The procedure is simple, but there’s skill involved. Too hot a skillet and the butter burns; not hot enough, and the scallops release their juices. Once the scallops are in the pan, Dad stirred them for a few minutes keeping the heat pretty high. When he thought they were almost ready, he poured in a generous dollop of good sherry, enough so the scallops were swimming in a butter/sherry bath. He let this simmer a minute or so to burn off some of the alcohol.

The scallops were done. All that remained was to add a little salt and pepper to taste. Sometimes Dad poured the scallops onto a bed of rice, but usually he ladled them into shallow soup bowls and we ate them with a spoon, sopping up the extra juices with a crispy slice of warm French bread.

It’s hard to imagine a better setting for eating a scallop than an open boat on Menemsha pond, but Dad’s den ran a close second. There was always a roaring fire. We’d settle in on overstuffed chairs, dogs at our feet, set our bowls on rickety TV tables, and dig in. The meal was so rich the only thing we could do to settle our stomachs was to follow it with a small bowl of ice cream.

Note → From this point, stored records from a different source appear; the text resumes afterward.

(** With a box off the array the flux is [nan]. *)
Lemma measure_flux_nan `{Photutils} (o : Options) (k : Kernel)
    (h : fits.HDU) (rest : fits.HDUList) :
  opened k = Some (h :: rest) ->
  0 < r_ap o ->
  0 < background_aperture_inner_radius o < background_aperture_outter_radius o ->
  ~ meets (pos_pix o) (r_ap o) h.(fits.data)
  \/ ~ meets (pos_pix o) (background_aperture_outter_radius o) h.(fits.data) ->
  exists k' n, measure_flux o k = (k', Ok (NonFin, n)).
Proof.
  intros Hopen Hr Hval Hm.
  destruct (CircularAnnulus_valid (pos_pix o) _ _ Hval) as (n & Hann).
  pose proof (CircularAnnulus_Ok _ _ _ _ Hann) as (Hp & Hi & Ho).
  rewrite (measure_flux_run o k h rest n Hopen Hr Hann).
  do 2 eexists; f_equal; f_equal; f_equal.
  unfold aperture_sum; cbn [centre extent]; rewrite Hp, Ho.
  destruct Hm as [Hm | Hm].
  - destruct (meets_dec (pos_pix o) (r_ap o) (fits.data h)); [contradiction |].
    reflexivity.
  - destruct (meets_dec (pos_pix o) (background_aperture_outter_radius o) (fits.data h));
      [contradiction |].
    cbn [np_div]; destruct (meets_dec _ _ _); reflexivity.
Qed.

(** ** Running cells *)

Lemma bind_Ok {A B : Type} (m : Cell A) (f : A -> Cell B) (k k' : Kernel) (b : B) :
  bind m f k = (k', Ok b) ->
  exists a k1, m k = (k1, Ok a) /\ f a k1 = (k', Ok b).
Proof.
  unfold bind; destruct (m k) as [k1 [a | e]]; [eauto | discriminate].
Qed.
(** X7. With a bound of zero or less the slice counts from the end: a
    string that is not empty keeps all but [1 - maxlen] of its characters
    and gains the ellipsis, so the result is longer than the bound. *)
Theorem trunc_nonpositive (s : pystr) (maxlen : Z) :
  (maxlen <= 0)%Z -> s <> [] ->
  trunc s maxlen
  = take (Z.to_nat (Z.of_nat (length s) + maxlen - 1)) s ++ [ellipsis] /\
  Z.of_nat (length (trunc s maxlen)) = Z.max 1 (Z.of_nat (length s) + maxlen).
Proof.
  intros H Hne. unfold trunc, py_slice_to.
  assert (0 < length s)%nat by (destruct s; [congruence | simpl; lia]).
  destruct (Z.leb_spec (Z.of_nat (length s)) maxlen) as [Hle | Hgt]; [lia|].
  destruct (Z.leb_spec 0 (maxlen - 1)) as [Hpos | Hneg]; [lia|].
  replace (Z.of_nat (length s) + (maxlen - 1))%Z
    with (Z.of_nat (length s) + maxlen - 1)%Z by lia.
  split; [reflexivity|].
  rewrite length_app, length_take. simpl. lia.
Qed.

Lemma trunc_nonpositive_witness :
  (0 <= 0)%Z /\ u "abc" <> [] /\ trunc (u "abc") 0 = u "ab" ++ [ellipsis].
Proof.
  assert (H : (0 <= 0)%Z) by lia.
  assert (Hne : u "abc" <> []) by discriminate.
  split; [exact H|]. split; [exact Hne|].
  exact (proj1 (trunc_nonpositive (u "abc") 0 H Hne)).
Defined.

(** ** Image type sniffing *)

Lemma starts_with_take prefix : forall n data,
  (length prefix <= n)%nat ->
  starts_with prefix (take n data) = starts_with prefix data.
Proof.
  induction prefix as [|x prefix IH]; intros n data Hn; [reflexivity|].
  destruct n as [|n]; [simpl in Hn; lia|].
  destruct data as [|y data]; [reflexivity|].
  simpl. rewrite IH by (simpl in Hn; lia). reflexivity.
Qed.

Lemma starts_with_short prefix : forall data,
  (length data < length prefix)%nat -> starts_with prefix data = false.
Proof.
  induction prefix as [|x prefix IH]; intros data H; [simpl in H; lia|].
  destruct data as [|y data]; [reflexivity|].
  simpl. rewrite IH by (simpl in H; lia). apply andb_false_r.
Qed.

(** X8. The MIME type depends on the first six bytes only. *)
Theorem sniff_image_mime_prefix (data : list N) :
  sniff_image_mime (take 6 data) = sniff_image_mime data.
Proof.
  unfold sniff_image_mime.
  rewrite !starts_with_take by (unfold u; simpl; lia). reflexivity.
Qed.

(** X9. Fewer than three bytes, an empty body in particular, are never
    taken for an image: the type is the generic one. *)
Theorem sniff_image_mime_short (data : list N) :
  (length data < 3)%nat ->
  sniff_image_mime data = u "application/octet-stream".
Proof.
  intros H. unfold sniff_image_mime.
  rewrite !starts_with_short by (unfold u; simpl; lia). reflexivity.
Qed.

Lemma sniff_image_mime_short_witness :
  (length (@nil N) < 3)%nat /\
  sniff_image_mime [] = u "application/octet-stream".
Proof.
  assert (H : (length (@nil N) < 3)%nat) by (simpl; lia).
  split; [exact H|]. exact (sniff_image_mime_short [] H).
Defined.

(** ** Payload extractor, continued *)

Lemma normalize_idem s : normalize (normalize s) = normalize s.
Proof.
  unfold normalize. rewrite (strip_sub_multispace s).
  rewrite strip_sub_multispace, toks_unwords; [reflexivity|].
  apply toks_all_good. constructor.
Qed.

(** X10. The strings of an extracted [TrackInfo] are normalized: artist,
    title and album are unchanged by a further collapse of whitespace and
    strip. *)
Theorem extract_fields_normalized (payload : pyval) (ti : TrackInfo) :
  extract_trackinfo_from_shazam payload = Ok (Some ti) ->
  normalize (artist ti) = artist ti /\
  normalize (title ti) = title ti /\
  forall a, album ti = Some a -> normalize a = a.
Proof.
  intros H.
  destruct (extract_some_inv _ _ H)
    as (t & a & al & _ & _ & _ & _ & -> & -> & _ & Hal & _).
  split; [apply normalize_idem|]. split; [apply normalize_idem|].
  intros x Hx. destruct Hal as [[_ Hn] | [_ (s & _ & Hs)]]; [congruence|].
  rewrite Hs in Hx. injection Hx as <-. apply normalize_idem.
Qed.

Lemma extract_fields_normalized_witness :
  extract_trackinfo_from_shazam queen
    = Ok (Some (mkTrackInfo (u "Queen") (u "Bohemian Rhapsody")
                  (Some (u "A Night at the Opera")) (str "http://x/cover.jpg"))) /\
  normalize (u "Queen") = u "Queen".
Proof.
  assert (H : extract_trackinfo_from_shazam queen
    = Ok (Some (mkTrackInfo (u "Queen") (u "Bohemian Rhapsody")
                  (Some (u "A Night at the Opera")) (str "http://x/cover.jpg"))))
    by (vm_compute; reflexivity).
  split; [exact H|]. exact (proj1 (extract_fields_normalized _ _ H)).
Defined.

Lemma pick_cover_value images c :
  pick_cover images = Ok c ->
  exists d, images = PDict d /\
    c = py_or (match dict_get d (u "coverarthq") with Some x => x | None => PNone end)
          (py_or (match dict_get d (u "coverart") with Some x => x | None => PNone end)
             (py_or (match dict_get d (u "background") with Some x => x | None => PNone end)
                PNone)).
Proof.
  unfold pick_cover. destruct images; try discriminate.
  rewrite !py_get_dict. simpl res_bind. unfold py_or. intros H. exists d.
  split; [reflexivity|].
  destruct (truthy (match dict_get d (u "coverarthq") with Some x => x | None => PNone end));
    [congruence|].
  destruct (truthy (match dict_get d (u "coverart") with Some x => x | None => PNone end));
    congruence.
Qed.

(** X11. The cover URL of an extracted [TrackInfo] is the first
    non-empty value among [coverarthq], [coverart] and [background] of the
    images object, in this order, and [None] when there is none. *)
Theorem extract_cover_priority (payload : pyval) (ti : TrackInfo) :
  extract_trackinfo_from_shazam payload = Ok (Some ti) ->
  cover_url ti
  = py_or (image_field payload (u "coverarthq"))
      (py_or (image_field payload (u "coverart"))
         (py_or (image_field payload (u "background")) PNone)).
Proof.
  unfold extract_trackinfo_from_shazam.
  destruct (extract_body payload) as [r|e] eqn:E; [|discriminate].
  intros [= ->]. unfold extract_body in E.
  unfold image_field, images_of, track_of.
  destruct (py_get payload (u "track")) as [track0|]; [|discriminate].
  simpl res_bind in E.
  destruct (py_get (py_or track0 (PDict [])) (u "title")) as [t|]; [|discriminate].
  simpl res_bind in E.
  destruct (py_get (py_or track0 (PDict [])) (u "subtitle")) as [a|]; [|discriminate].
  simpl res_bind in E.
  destruct (negb (truthy t) || negb (truthy a)); [discriminate|].
  destruct (py_get_default (py_or track0 (PDict [])) (u "sections") (PList []))
    as [secs0|]; [|discriminate].
  simpl res_bind in E.
  destruct (py_iter (py_or secs0 (PList []))) as [secs|]; [|discriminate].
  simpl res_bind in E.
  destruct (scan_sections secs PNone) as [al|]; [|discriminate].
  simpl res_bind in E.
  destruct (py_get_default (py_or track0 (PDict [])) (u "images") (PDict []))
    as [images0|]; [|discriminate].
  simpl res_bind in E.
  destruct (pick_cover (py_or images0 (PDict []))) as [cover|] eqn:Ec; [|discriminate].
  simpl res_bind in E.
  apply pick_cover_value in Ec as (d & -> & ->).
  destruct (py_normalize a) as [a'|]; [|discriminate]. simpl res_bind in E.
  destruct (py_normalize t) as [t'|]; [|discriminate]. simpl res_bind in E.
  rewrite !py_get_dict.
  destruct (truthy al).
  - destruct (py_normalize al); [|discriminate]. simpl in E.
    injection E as <-. reflexivity.
  - simpl in E. injection E as <-. reflexivity.
Qed.

Lemma extract_cover_priority_witness :
  extract_trackinfo_from_shazam queen
    = Ok (Some (mkTrackInfo (u "Queen") (u "Bohemian Rhapsody")
                  (Some (u "A Night at the Opera")) (str "http://x/cover.jpg"))) /\
  str "http://x/cover.jpg"
  = py_or (image_field queen (u "coverarthq"))
      (py_or (image_field queen (u "coverart"))
         (py_or (image_field queen (u "background")) PNone)).
Proof.
  assert (H : extract_trackinfo_from_shazam queen
    = Ok (Some (mkTrackInfo (u "Queen") (u "Bohemian Rhapsody")
                  (Some (u "A Night at the Opera")) (str "http://x/cover.jpg"))))
    by (vm_compute; reflexivity).
  split; [exact H|]. exact (extract_cover_priority _ _ H).
Defined.

Lemma dict_get_some_nonempty d k v : dict_get d k = Some v -> truthy (PDict d) = true.
Proof. destruct d; [discriminate | reflexivity]. Qed.

(** X12. A track with a non-empty title and subtitle and without
    sections and images is enough: the extraction succeeds, with the
    normalized subtitle as artist, the normalized title, no album and no
    cover. *)
Theorem extract_minimal (pd d : list (pystr * pyval)) (t a : pystr) :
  dict_get pd (u "track") = Some (PDict d) ->
  dict_get d (u "title") = Some (PStr t) -> t <> [] ->
  dict_get d (u "subtitle") = Some (PStr a) -> a <> [] ->
  dict_get d (u "sections") = None ->
  dict_get d (u "images") = None ->
  extract_trackinfo_from_shazam (PDict pd)
  = Ok (Some (mkTrackInfo (normalize a) (normalize t) None PNone)).
Proof.
  intros Htrack Ht Htne Ha Hane Hs Hi.
  unfold extract_trackinfo_from_shazam, extract_body.
  unfold py_get, py_get_default. rewrite Htrack. cbn [res_bind]. cbv zeta.
  replace (py_or (PDict d) (PDict [])) with (PDict d)
    by (unfold py_or; rewrite (dict_get_some_nonempty d _ _ Ht); reflexivity).
  rewrite Ht. cbn [res_bind]. rewrite Ha. cbn [res_bind].
  destruct t as [|c t]; [congruence|]. destruct a as [|c' a]; [congruence|].
  cbn [truthy negb orb]. rewrite Hs. cbn [res_bind py_or truthy py_iter scan_sections].
  rewrite Hi. reflexivity.
Qed.
Lemma no_extraction_preview_witness :
  markdown_preview long_text_page = (replicate 20 "0123456789" ++ "...")%string
  /\ markdown_preview no_text_page = "No content".
Proof.
  destruct (no_extraction_preview loads_fragment long_text_page eq_refl eq_refl)
    as (_ & _ & Hlong & _).
  destruct (no_extraction_preview loads_fragment no_text_page eq_refl eq_refl)
    as (_ & _ & _ & Hnone).
  split.
  - destruct (Hlong text_230 eq_refl eq_refl) as [Hpreview _].
    rewrite Hpreview. reflexivity.
  - apply Hnone. reflexivity.
Defined.

(** C7: the aggregate list is the concatenation, in page order, of what
    each successful page adds, and the detailed list is the image of the
    successful pages in the same order; reconciling two lists one after
    the other concatenates their outputs.  For three successful pages A, B
    and C whose extracted contents parse to the sequences [a0; a1],
    [b0; b1] and [c0; c1], the aggregate list is
    [a0; a1; b0; b1; c0; c1], of length 6. *)
Theorem ordering_invariant
        (json_loads : string -> option value)
        (A B C : PageResult) (ra rb rc : string) (a0 a1 b0 b1 c0 c1 : value) :
  json_loads EmptyString = None ->
  success A = true -> success B = true -> success C = true ->
  extracted_content A = Some ra -> json_loads ra = Some (VList [a0; a1]) ->
  extracted_content B = Some rb -> json_loads rb = Some (VList [b0; b1]) ->
  extracted_content C = Some rc -> json_loads rc = Some (VList [c0; c1]) ->
  fst (reconcile json_loads [A; B; C]) = [a0; a1; b0; b1; c0; c1]
  /\ List.length (fst (reconcile json_loads [A; B; C])) = 6
  /\ snd (reconcile json_loads [A; B; C]) = [page_data A; page_data B; page_data C]
  /\ (forall result,
        fst (reconcile json_loads result)
        = flat_map (page_records json_loads) (successful_of result)
        /\ snd (reconcile json_loads result) = map page_data (successful_of result))
  /\ (forall l1 l2,
        fst (reconcile json_loads (l1 ++ l2))
        = fst (reconcile json_loads l1) ++ fst (reconcile json_loads l2)
        /\ snd (reconcile json_loads (l1 ++ l2))
           = snd (reconcile json_loads l1) ++ snd (reconcile json_loads l2)).
Proof.
  intros Hempty HsA HsB HsC HeA HlA HeB HlB HeC HlC.
  assert (Hne : forall r v, json_loads r = Some v -> r <> EmptyString).
  { intros r v Hr ->. rewrite Hempty in Hr. discriminate. }
  assert (Hrec : forall P r x y,
             extracted_content P = Some r -> json_loads r = Some (VList [x; y]) ->
             page_records json_loads P = [x; y]).
  { intros P r x y He Hl. unfold page_records.
    rewrite (page_action_present _ _ _ He (Hne _ _ Hl)), Hl. reflexivity. }
  assert (Hagg : fst (reconcile json_loads [A; B; C]) = [a0; a1; b0; b1; c0; c1]).
  { rewrite aggregate_flat_map. unfold successful_of; simpl.
    rewrite HsA, HsB, HsC; simpl.
    rewrite (Hrec _ _ _ _ HeA HlA), (Hrec _ _ _ _ HeB HlB), (Hrec _ _ _ _ HeC HlC).
    reflexivity. }
  repeat split.
  - exact Hagg.
  - now rewrite Hagg.
  - rewrite detailed_map. unfold successful_of; simpl. now rewrite HsA, HsB, HsC.
  - apply aggregate_flat_map.
  - apply detailed_map.
  - apply aggregate_app.
  - apply detailed_app.
Qed.
(** * PLC operating-state pipeline: syslog_read.py and
      monitor_operating_states_watch.py

    A shallow embedding of the two scripts of the repository.

    - [Text]: Python [str] values as lists of Unicode code points, with the
      string operations the scripts use ([in], [!=], ordering of TEXT columns).
    - [Utf8]: [bytes.decode('utf-8', errors='ignore')].
    - [Regex]: the fragment of [re] that [parse_operating_state] uses.
    - [Store]: the [operating_states] table of the SQLite file.
    - [SyslogRead]: syslog_read.py (the listener).
    - [Monitor]: monitor_operating_states_watch.py (the poller).
    - [Setup]: the start-up of the listener ([init_database], [bind]).

    Everything the scripts take from their environment is an explicit input:
    the datagrams, the clock readings, and whether a database access raises
    [sqlite3.Error]. *)

From Stdlib Require Import List ZArith NArith Lia Bool String Ascii Sorted.
From Stdlib Require Strings.Byte.
Import ListNotations.

Open Scope N_scope.

(* ===================================================================== *)
(** ** Python strings *)

Module Text.

(** A Python [str] is a sequence of Unicode code points. *)
Definition codepoint := N.
Definition pystr := list codepoint.

Definition ord (a : ascii) : codepoint := N_of_ascii a.

(** An ASCII literal of the source as a [pystr]. *)
Definition str_of (s : string) : pystr := map ord (list_ascii_of_string s).

(** The double-quote character, U+0022. *)
Definition dquote : codepoint := 34.

(** [a == b] on [str]. *)
Fixpoint str_eqb (a b : pystr) : bool :=
  match a, b with
  | [], [] => true
  | x :: a', y :: b' => (x =? y) && str_eqb a' b'
  | _, _ => false
  end.

(** [s.startswith(p)]: the comparison [p in s] performs at one position. *)
Fixpoint startswith (s p : pystr) {struct p} : bool :=
  match p with
  | [] => true
  | c :: p' =>
      match s with
      | [] => false
      | x :: s' => (x =? c) && startswith s' p'
      end
  end.

(** [needle in s] for two [str] values: substring containment. *)
Fixpoint contains (needle s : pystr) : bool :=
  startswith s needle
  || match s with
     | [] => false
     | _ :: s' => contains needle s'
     end.

(** Order of two TEXT values under SQLite's default BINARY collation:
    [memcmp] of the UTF-8 encodings, which is the lexicographic order of
    the code point sequences, a proper prefix being smaller. *)
Fixpoint str_compare (a b : pystr) : comparison :=
  match a, b with
  | [], [] => Eq
  | [], _ :: _ => Lt
  | _ :: _, [] => Gt
  | x :: a', y :: b' =>
      match x ?= y with
      | Eq => str_compare a' b'
      | c => c
      end
  end.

Before scallop season is over this year, I hope to have the opportunity to show my two children how to cook scallops the way Dad did. Recently I learned that Dad’s beloved uncle taught him this recipe. It’s funny to think that when Dad and I ate scallops together we were connected in that moment, but what grounded our memories was separated by at least a generation. Will knowing this way of cooking scallops has been passed down by family members for at least a century add to my children’s pleasure — or make it all too rich with meaning?

If so, we can go back to basics. Nothing beats the purity of that first raw bite — a taste the human family has enjoyed with unbridled pleasure generation after generation.